## Data extract:
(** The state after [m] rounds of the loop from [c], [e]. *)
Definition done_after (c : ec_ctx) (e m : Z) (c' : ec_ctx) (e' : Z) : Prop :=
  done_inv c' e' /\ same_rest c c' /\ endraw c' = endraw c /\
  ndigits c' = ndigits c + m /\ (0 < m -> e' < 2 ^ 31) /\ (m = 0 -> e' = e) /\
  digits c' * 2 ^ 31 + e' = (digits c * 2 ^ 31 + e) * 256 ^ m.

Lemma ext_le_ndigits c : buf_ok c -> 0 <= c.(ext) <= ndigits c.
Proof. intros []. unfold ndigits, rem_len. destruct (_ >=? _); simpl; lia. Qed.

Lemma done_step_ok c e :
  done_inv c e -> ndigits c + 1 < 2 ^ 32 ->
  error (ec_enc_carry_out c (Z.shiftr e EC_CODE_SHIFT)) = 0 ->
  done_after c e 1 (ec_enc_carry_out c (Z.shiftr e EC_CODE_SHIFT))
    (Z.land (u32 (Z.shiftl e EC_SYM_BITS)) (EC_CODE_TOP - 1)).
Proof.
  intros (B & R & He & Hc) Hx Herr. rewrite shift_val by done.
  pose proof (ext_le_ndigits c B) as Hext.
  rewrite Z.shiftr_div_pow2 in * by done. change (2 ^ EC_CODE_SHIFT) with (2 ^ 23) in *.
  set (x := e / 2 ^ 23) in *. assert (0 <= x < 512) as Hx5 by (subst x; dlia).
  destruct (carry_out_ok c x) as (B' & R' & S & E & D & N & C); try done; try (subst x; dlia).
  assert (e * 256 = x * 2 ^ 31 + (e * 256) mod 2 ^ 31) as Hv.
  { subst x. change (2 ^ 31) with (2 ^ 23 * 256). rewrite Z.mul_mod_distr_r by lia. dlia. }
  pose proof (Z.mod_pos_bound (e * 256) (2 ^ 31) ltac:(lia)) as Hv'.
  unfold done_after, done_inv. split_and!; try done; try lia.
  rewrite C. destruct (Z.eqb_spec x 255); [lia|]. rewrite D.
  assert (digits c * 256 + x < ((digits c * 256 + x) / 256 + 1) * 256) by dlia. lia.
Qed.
==
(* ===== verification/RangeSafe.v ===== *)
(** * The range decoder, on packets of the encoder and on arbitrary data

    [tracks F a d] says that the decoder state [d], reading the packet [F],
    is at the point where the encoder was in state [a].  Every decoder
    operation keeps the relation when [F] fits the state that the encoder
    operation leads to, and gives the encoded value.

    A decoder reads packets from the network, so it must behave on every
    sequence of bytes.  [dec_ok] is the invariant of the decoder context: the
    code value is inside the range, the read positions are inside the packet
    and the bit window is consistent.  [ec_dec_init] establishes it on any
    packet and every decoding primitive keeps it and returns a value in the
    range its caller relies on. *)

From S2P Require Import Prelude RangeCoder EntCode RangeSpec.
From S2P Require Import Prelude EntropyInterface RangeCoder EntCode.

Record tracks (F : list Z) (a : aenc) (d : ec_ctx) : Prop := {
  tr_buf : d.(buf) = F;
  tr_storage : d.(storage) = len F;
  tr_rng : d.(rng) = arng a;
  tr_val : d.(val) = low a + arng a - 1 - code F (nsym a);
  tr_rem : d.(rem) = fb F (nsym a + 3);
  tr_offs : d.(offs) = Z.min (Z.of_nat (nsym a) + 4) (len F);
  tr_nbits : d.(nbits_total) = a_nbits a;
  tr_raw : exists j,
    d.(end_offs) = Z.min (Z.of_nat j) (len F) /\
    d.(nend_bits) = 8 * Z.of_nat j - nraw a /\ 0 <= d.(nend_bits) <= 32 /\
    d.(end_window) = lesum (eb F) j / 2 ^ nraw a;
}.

## Work order:
The total of lines in the data that contain "intros" is all you should give.

## Response area:
2